Once you have read the data below, write it all out exactly.

[Records contained in a dataset]

○ ○ ○ ○ ○ ○ ○

(** ** Facts about seats *)

Lemma foldl_addSeat l acc :
  NoDup (seatID <$> acc.2) → (∀ x, x ∈ acc.1 ↔ x ∈ seatID <$> acc.2) → "" ∉ seatID <$> acc.2 →
  let r := foldl addSeat acc l in
  NoDup (seatID <$> r.2) ∧ ("" ∉ seatID <$> r.2) ∧
  ∀ x, x ∈ seatID <$> r.2 ↔ x ∈ seatID <$> acc.2 ∨ x ≠ "" ∧ x ∈ seatID <$> l.
Proof.
  revert acc. induction l as [|a l IH]; intros [seen out] Hd Hs He r; unfold r; cbn in *; clear r.
  { split; [done|]. split; [done|]. set_solver. }
  unfold addSeat at 2 4 6; cbn. fold (seatID a).
  case_bool_decide as Ha; [|case_bool_decide as Hin].
  - destruct (IH (seen, out)) as (? & ? & Hx); cbn in *; auto.
    split; [done|]. split; [done|]. intros x. rewrite Hx. set_solver.
  - destruct (IH (seen, out)) as (? & ? & Hx); cbn in *; auto.
    split; [done|]. split; [done|]. intros x. rewrite Hx, elem_of_cons. apply Hs in Hin. naive_solver.
  - destruct (IH ({[seatID a]} ∪ seen, out ++ [a])) as (? & ? & Hx); cbn.
    + rewrite fmap_app. apply NoDup_app. rewrite Hs in Hin.
      split; [done|]. split; [set_solver|apply NoDup_singleton].
    + intros x. rewrite fmap_app. set_solver.
    + rewrite fmap_app. set_solver.
    + split; [done|]. split; [done|]. intros x. rewrite Hx. cbn. rewrite fmap_app. set_solver.
Qed.
Lemma deduplicateAssignees_NoDup l : NoDup (seatID <$> deduplicateAssignees l).
Proof. apply (foldl_addSeat l (∅, [])); cbn; [constructor|set_solver|set_solver]. Qed.
Lemma elem_of_deduplicateAssignees l x :
  x ∈ seatID <$> deduplicateAssignees l ↔ x ≠ "" ∧ x ∈ seatID <$> l.
Proof.
  unfold deduplicateAssignees.
  destruct (foldl_addSeat l (∅, [])) as (_ & _ & Hx); cbn; [constructor|set_solver|set_solver|].
  rewrite Hx. cbn. set_solver.
Qed.

(** ** Matching a delegation *)
Section matching.
Context (now : DateTime) (flowID flowCategoryID : string).

(** Scope of a delegation: one flow, one category, or everything. *)
Definition flowScoped (d : Delegation) : bool :=
  delegationApplies d now flowID flowCategoryID &&
  match Delegation_FlowID d with Some _ => true | None => false end.
Definition categoryScoped (d : Delegation) : bool :=
  delegationApplies d now flowID flowCategoryID &&
  match Delegation_FlowID d, Delegation_FlowCategoryID d with None, Some _ => true | _, _ => false end.
Definition globalScoped (d : Delegation) : bool :=
  delegationApplies d now flowID flowCategoryID &&
  match Delegation_FlowID d, Delegation_FlowCategoryID d with None, None => true | _, _ => false end.

(** [o1], or failing that [o2]. *)
Definition orElse {A} (o1 o2 : option A) : option A :=
  match o1 with Some a => Some a | None => o2 end.

Lemma matchDelegationLoop_spec ds cm gm :
  matchDelegationLoop ds now flowID flowCategoryID cm gm =
  orElse (tfirst flowScoped ds)
    (orElse (orElse cm (tfirst categoryScoped ds)) (orElse gm (tfirst globalScoped ds))).
Proof.
  revert cm gm. induction ds as [|d ds IH]; intros cm gm; cbn.
  { by destruct cm, gm. }
  unfold tfirst, flowScoped, categoryScoped, globalScoped in *; cbn.
  destruct (delegationApplies d now flowID flowCategoryID); cbn; [|apply IH].
  destruct (Delegation_FlowID d); cbn; [done|].
  rewrite IH. by destruct (Delegation_FlowCategoryID d), cm, gm.
Qed.
End matching.

(** The one-pass [matchDelegation] implements the documented priority: it
    returns the first applicable flow-specific delegation of the list, else the
    first applicable category-specific one, else the first applicable global
    one, and nothing when none applies. *)
Theorem matchDelegation_priority ds now flowID flowCategoryID :
  matchDelegation ds now flowID flowCategoryID =
  orElse (tfirst (flowScoped now flowID flowCategoryID) ds)
    (orElse (tfirst (categoryScoped now flowID flowCategoryID) ds)
       (tfirst (globalScoped now flowID flowCategoryID) ds)).
Proof. apply matchDelegationLoop_spec. Qed.

(** ** Delegation chains *)
Section chains.
Context `{!Host} (s : St) (now : DateTime) (flowID flowCategoryID : string).

(** One hop: the delegation matched for [a] hands over to [b]. *)
Definition delegatesTo (a b : string) : Prop :=
  ∃ d, matchDelegation (loadDelegations s a) now flowID flowCategoryID = Some d ∧
       b = Delegation_DelegateeID d.

(** A path of hops from [a] through [path]. *)
Fixpoint hops (a : string) (path : list string) : Prop :=
  match path with
  | [] => True
  | b :: path' => delegatesTo a b ∧ hops b path'
  end.

(** Why the walk stops at [z] after [path]. *)
Definition chainStops (fuel : nat) (seen : gset string) (path : list string) (z : string) : Prop :=
  length path = fuel ∨ (∀ b, ¬ delegatesTo z b) ∨
  (∃ b, delegatesTo z b ∧ (b ∈ seen ∨ b ∈ path)).

Lemma delegationLoop_path fuel seen a :
  a ∈ seen →
  ∃ path, hops a path ∧ NoDup path ∧ (∀ b, b ∈ path → b ∉ seen) ∧ length path ≤ fuel ∧
    delegationLoop fuel s now flowID flowCategoryID seen a = List.last path a ∧
    chainStops fuel seen path (List.last path a).
Proof.
  revert seen a. induction fuel as [|fuel IH]; intros seen a Ha; cbn.
  { exists []. split; [done|]. split; [constructor|]. split; [set_solver|].
    split; [done|]. split; [done|]. by left. }
  destruct (matchDelegation _ _ _ _) as [d|] eqn:Hm.
  - case_bool_decide as Hb.
    + exists []. split; [done|]. split; [constructor|]. split; [set_solver|].
      split; [cbn; lia|]. split; [done|]. right; right. exists (Delegation_DelegateeID d).
      split; [by exists d|by left].
    + destruct (IH ({[Delegation_DelegateeID d]} ∪ seen) (Delegation_DelegateeID d))
        as (path & Hh & Hd & Hs & Hl & Hr & Hstop); [set_solver|].
      exists (Delegation_DelegateeID d :: path).
      assert (List.last (Delegation_DelegateeID d :: path) a
              = List.last path (Delegation_DelegateeID d)) as Hlast.
      { clear. destruct path as [|x path]; [done|]. cbn.
        revert x. induction path as [|y path IHp]; intros x; [done|]. cbn in *. apply IHp. }
      split; [by split; [exists d|]|]. split; [constructor; set_solver|].
      split; [set_solver|]. split; [cbn; lia|]. split; [by rewrite Hlast|].
      rewrite Hlast. destruct Hstop as [Hstop|[Hstop|(b & Hb1 & Hb2)]].
      * left. cbn. lia.
      * by right; left.
      * right; right. exists b. split; [done|]. set_solver.
  - exists []. split; [done|]. split; [constructor|]. split; [set_solver|].
    split; [cbn; lia|]. split; [done|]. right; left. intros b (d & Hd & _). cbn in Hd. by rewrite Hm in Hd.
Qed.
End chains.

○ ○ ○ ○ ○ ○ ○

**RESPONSE TO THE EXERCISE:**
(** ** Facts about seats *)

Lemma foldl_addSeat l acc :
  NoDup (seatID <$> acc.2) → (∀ x, x ∈ acc.1 ↔ x ∈ seatID <$> acc.2) → "" ∉ seatID <$> acc.2 →
  let r := foldl addSeat acc l in
  NoDup (seatID <$> r.2) ∧ ("" ∉ seatID <$> r.2) ∧
  ∀ x, x ∈ seatID <$> r.2 ↔ x ∈ seatID <$> acc.2 ∨ x ≠ "" ∧ x ∈ seatID <$> l.
Proof.
  revert acc. induction l as [|a l IH]; intros [seen out] Hd Hs He r; unfold r; cbn in *; clear r.
  { split; [done|]. split; [done|]. set_solver. }
  unfold addSeat at 2 4 6; cbn. fold (seatID a).
  case_bool_decide as Ha; [|case_bool_decide as Hin].
  - destruct (IH (seen, out)) as (? & ? & Hx); cbn in *; auto.
    split; [done|]. split; [done|]. intros x. rewrite Hx. set_solver.
  - destruct (IH (seen, out)) as (? & ? & Hx); cbn in *; auto.
    split; [done|]. split; [done|]. intros x. rewrite Hx, elem_of_cons. apply Hs in Hin. naive_solver.
  - destruct (IH ({[seatID a]} ∪ seen, out ++ [a])) as (? & ? & Hx); cbn.
    + rewrite fmap_app. apply NoDup_app. rewrite Hs in Hin.
      split; [done|]. split; [set_solver|apply NoDup_singleton].
    + intros x. rewrite fmap_app. set_solver.
    + rewrite fmap_app. set_solver.
    + split; [done|]. split; [done|]. intros x. rewrite Hx. cbn. rewrite fmap_app. set_solver.
Qed.
Lemma deduplicateAssignees_NoDup l : NoDup (seatID <$> deduplicateAssignees l).
Proof. apply (foldl_addSeat l (∅, [])); cbn; [constructor|set_solver|set_solver]. Qed.
Lemma elem_of_deduplicateAssignees l x :
  x ∈ seatID <$> deduplicateAssignees l ↔ x ≠ "" ∧ x ∈ seatID <$> l.
Proof.
  unfold deduplicateAssignees.
  destruct (foldl_addSeat l (∅, [])) as (_ & _ & Hx); cbn; [constructor|set_solver|set_solver|].
  rewrite Hx. cbn. set_solver.
Qed.

(** ** Matching a delegation *)
Section matching.
Context (now : DateTime) (flowID flowCategoryID : string).

(** Scope of a delegation: one flow, one category, or everything. *)
Definition flowScoped (d : Delegation) : bool :=
  delegationApplies d now flowID flowCategoryID &&
  match Delegation_FlowID d with Some _ => true | None => false end.
Definition categoryScoped (d : Delegation) : bool :=
  delegationApplies d now flowID flowCategoryID &&
  match Delegation_FlowID d, Delegation_FlowCategoryID d with None, Some _ => true | _, _ => false end.
Definition globalScoped (d : Delegation) : bool :=
  delegationApplies d now flowID flowCategoryID &&
  match Delegation_FlowID d, Delegation_FlowCategoryID d with None, None => true | _, _ => false end.

(** [o1], or failing that [o2]. *)
Definition orElse {A} (o1 o2 : option A) : option A :=
  match o1 with Some a => Some a | None => o2 end.

Lemma matchDelegationLoop_spec ds cm gm :
  matchDelegationLoop ds now flowID flowCategoryID cm gm =
  orElse (tfirst flowScoped ds)
    (orElse (orElse cm (tfirst categoryScoped ds)) (orElse gm (tfirst globalScoped ds))).
Proof.
  revert cm gm. induction ds as [|d ds IH]; intros cm gm; cbn.
  { by destruct cm, gm. }
  unfold tfirst, flowScoped, categoryScoped, globalScoped in *; cbn.
  destruct (delegationApplies d now flowID flowCategoryID); cbn; [|apply IH].
  destruct (Delegation_FlowID d); cbn; [done|].
  rewrite IH. by destruct (Delegation_FlowCategoryID d), cm, gm.
Qed.
End matching.

(** The one-pass [matchDelegation] implements the documented priority: it
    returns the first applicable flow-specific delegation of the list, else the
    first applicable category-specific one, else the first applicable global
    one, and nothing when none applies. *)
Theorem matchDelegation_priority ds now flowID flowCategoryID :
  matchDelegation ds now flowID flowCategoryID =
  orElse (tfirst (flowScoped now flowID flowCategoryID) ds)
    (orElse (tfirst (categoryScoped now flowID flowCategoryID) ds)
       (tfirst (globalScoped now flowID flowCategoryID) ds)).
Proof. apply matchDelegationLoop_spec. Qed.

(** ** Delegation chains *)
Section chains.
Context `{!Host} (s : St) (now : DateTime) (flowID flowCategoryID : string).

(** One hop: the delegation matched for [a] hands over to [b]. *)
Definition delegatesTo (a b : string) : Prop :=
  ∃ d, matchDelegation (loadDelegations s a) now flowID flowCategoryID = Some d ∧
       b = Delegation_DelegateeID d.

(** A path of hops from [a] through [path]. *)
Fixpoint hops (a : string) (path : list string) : Prop :=
  match path with
  | [] => True
  | b :: path' => delegatesTo a b ∧ hops b path'
  end.

(** Why the walk stops at [z] after [path]. *)
Definition chainStops (fuel : nat) (seen : gset string) (path : list string) (z : string) : Prop :=
  length path = fuel ∨ (∀ b, ¬ delegatesTo z b) ∨
  (∃ b, delegatesTo z b ∧ (b ∈ seen ∨ b ∈ path)).

Lemma delegationLoop_path fuel seen a :
  a ∈ seen →
  ∃ path, hops a path ∧ NoDup path ∧ (∀ b, b ∈ path → b ∉ seen) ∧ length path ≤ fuel ∧
    delegationLoop fuel s now flowID flowCategoryID seen a = List.last path a ∧
    chainStops fuel seen path (List.last path a).
Proof.
  revert seen a. induction fuel as [|fuel IH]; intros seen a Ha; cbn.
  { exists []. split; [done|]. split; [constructor|]. split; [set_solver|].
    split; [done|]. split; [done|]. by left. }
  destruct (matchDelegation _ _ _ _) as [d|] eqn:Hm.
  - case_bool_decide as Hb.
    + exists []. split; [done|]. split; [constructor|]. split; [set_solver|].
      split; [cbn; lia|]. split; [done|]. right; right. exists (Delegation_DelegateeID d).
      split; [by exists d|by left].
    + destruct (IH ({[Delegation_DelegateeID d]} ∪ seen) (Delegation_DelegateeID d))
        as (path & Hh & Hd & Hs & Hl & Hr & Hstop); [set_solver|].
      exists (Delegation_DelegateeID d :: path).
      assert (List.last (Delegation_DelegateeID d :: path) a
              = List.last path (Delegation_DelegateeID d)) as Hlast.
      { clear. destruct path as [|x path]; [done|]. cbn.
        revert x. induction path as [|y path IHp]; intros x; [done|]. cbn in *. apply IHp. }
      split; [by split; [exists d|]|]. split; [constructor; set_solver|].
      split; [set_solver|]. split; [cbn; lia|]. split; [by rewrite Hlast|].
      rewrite Hlast. destruct Hstop as [Hstop|[Hstop|(b & Hb1 & Hb2)]].
      * left. cbn. lia.
      * by right; left.
      * right; right. exists b. split; [done|]. set_solver.
  - exists []. split; [done|]. split; [constructor|]. split; [set_solver|].
    split; [cbn; lia|]. split; [done|]. right; left. intros b (d & Hd & _). cbn in Hd. by rewrite Hm in Hd.
Qed.
End chains.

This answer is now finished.